Announcements from the Instructor
Csci 8701, Overview of Database Research, Fall 2000.
- Dec. 12, 2000:
Final examination (take-home) is available from
this site.
- Nov. 30th, 2000:
-
Last day of classes is 12/13/00 which eliminates Dec. 14th
time slot for project presentations.
Revised schedule for project presentation:
- 12/5 Tuesday: G1, G2, G7
- 12/7 Thursday: G3, G4, G8
- 12/12 Tuesday: G5, G6
- Each project presentation should be limited to 20 minutes
to allow completion of 3 presentations in a 75 minute meeting.
Limit each presentation to 10 slides since an average presenter
takes about 2 minutes to explain each slide.
Know which slide you should be on
at the end of 10 minutes and 15 minutes to ensure proper pace.
A partner within each group should watch time and let the speaker
know when 10 minutes are left or 5 minutes are left.
- Presentations on survey papers should include motivation,
major problems in the area, key results,
open problems, and key sources. Focus on major problems and key results.
Use summary figures (e.g. classification diagram for all approached to
recovery in the Computing Survey paper in our readings)
or tables to highlight key messages.
- Presentations on projects should follow the format of paper analysis.
Candidate sections include motivation, problem definition, key issues and
alternative ways of resolving those, related work and their limitations,
your approach, validation, conclusions (key contributions),
and future work (assumptions and potential extensions).
- Nov. 28th, 2000:
-
Notes on data warehouses from 5708 textbook are at
this site. Last entry relates to the topic.
-
Schedule for project presentation:
- 12/5 Tuesday: G1, G2, G7
- 12/7 Thursday: G3, G4, G8
- 12/12 Tuesday: G5, G6
-
Groups presenting in the week of 12/5-7 can submit their
revised project report in the following week.
-
One member of each group had an opportunity to present the paper
analysis. Other member is expected to present the project report.
- Nov. 21st, 2000:
- Dr. Gaefe posed a couple of very interesting questions on choice of
access methods (B+tree with Z-order vs. R*tree). These questions
are available from
this link
. Your responses are welcome.
- One of our alumni is looking for people with strong database
background to build a core database group at Siebel, a leader in CRM
software. Please contact me if you are interested.
- Nov. 16th, 2000:
-
Feedback .
on project draft (HW4) is online.
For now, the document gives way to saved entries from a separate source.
(** Every reading of a state in use gives the value of the solution *)
Definition reads_as (rho : valuation) (st : State) : Prop :=
  (forall s, (ev_tri (ev cfg depth) s st).1 = Ok (v_tri rho s) /\ (ev_str (ev cfg depth) s st).1 = Ok (v_str rho s)
     /\ (ev_vis (ev cfg depth) s st).1 = Ok (v_vis rho s))
  /\ (forall c, (ev_ctri (ev cfg depth) c st).1 = Ok (v_ctri rho c) /\ (ev_csel (ev cfg depth) c st).1 = Ok (v_csel rho c)
     /\ (ev_cvis (ev cfg depth) c st).1 = Ok (v_cvis rho c)).

Lemma in_use_reads U st : InUse cfg U st -> reads_as (solution cfg U) st.
Proof.
  intros H. split; [intros s|intros c].
  - destruct (read_tri cfg U st s H) as (? & E1 & _), (read_str cfg U st s H) as (? & E2 & _),
      (read_vis cfg U st s H) as (? & E3 & _). unfold evaluate in *. by rewrite E1, E2, E3.
  - destruct (read_ctri cfg U st c H) as (? & E1 & _), (read_csel cfg U st c H) as (? & E2 & _),
      (read_cvis cfg U st c H) as (? & E3 & _). unfold evaluate in *. by rewrite E1, E2, E3.
Qed.

Lemma reads_as_agree r1 r2 st : (forall q, agree r1 r2 q) -> reads_as r1 st -> reads_as r2 st.
Proof.
  intros Ha [Hs Hc]. split; [intros s|intros c].
  - destruct (Hs s) as (-> & -> & ->). pose proof (Ha (QTri s)) as A1. pose proof (Ha (QStr s)) as A2.
    pose proof (Ha (QVis s)) as A3. simpl in *. split_and!; congruence.
  - destruct (Hc c) as (-> & -> & ->). pose proof (Ha (QCTri c)) as A1. pose proof (Ha (QCSel c)) as A2.
    pose proof (Ha (QCVis c)) as A3. simpl in *. split_and!; congruence.
Qed.
End LoadConfig.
Groups G1 and G5 should send me email
by Friday lunch-time describing how they plan to address the comments.
-
Thursday lecture will include two presentations. Fist presentation is by
group G6 on parallel databases. Second presentation will be made by Ms.
Wei-Li WU, a senior Ph.D. student in my group, on data mining in context of
spatial datasets. Thursday officehours are postponed to next week.
- Nov. 8th, 2000:
- G. Graefe, Architect of Microsoft SQL Server will be on campus
November 13th and 14th. He will present a talk Monday evening. Click
here
for details. We are working with the hosts to invite him to the Tuesday
meeting of Csci 8701.
- Thank you for attending the Cray Colloquium on topic
of database management issues in Mobile and wireless environment.
It was given by Prof. Sham Navathe.
- Oct. 18th, 2000:
-
Reviewing the fundamental papers in Database literature is giving me an
opportunity to look back at the accomplishments of spatial database
research and find new research opportunities. Many of the
reearch opportunities
are worthy of MS projects and/or PhD theses.
You are welcome to contact me to explore these or your course projects
for MS/PhD work.
-
Mid semester examination will be held on coming Tuesday (10/24).
Review
sample questions to prepare for the examination.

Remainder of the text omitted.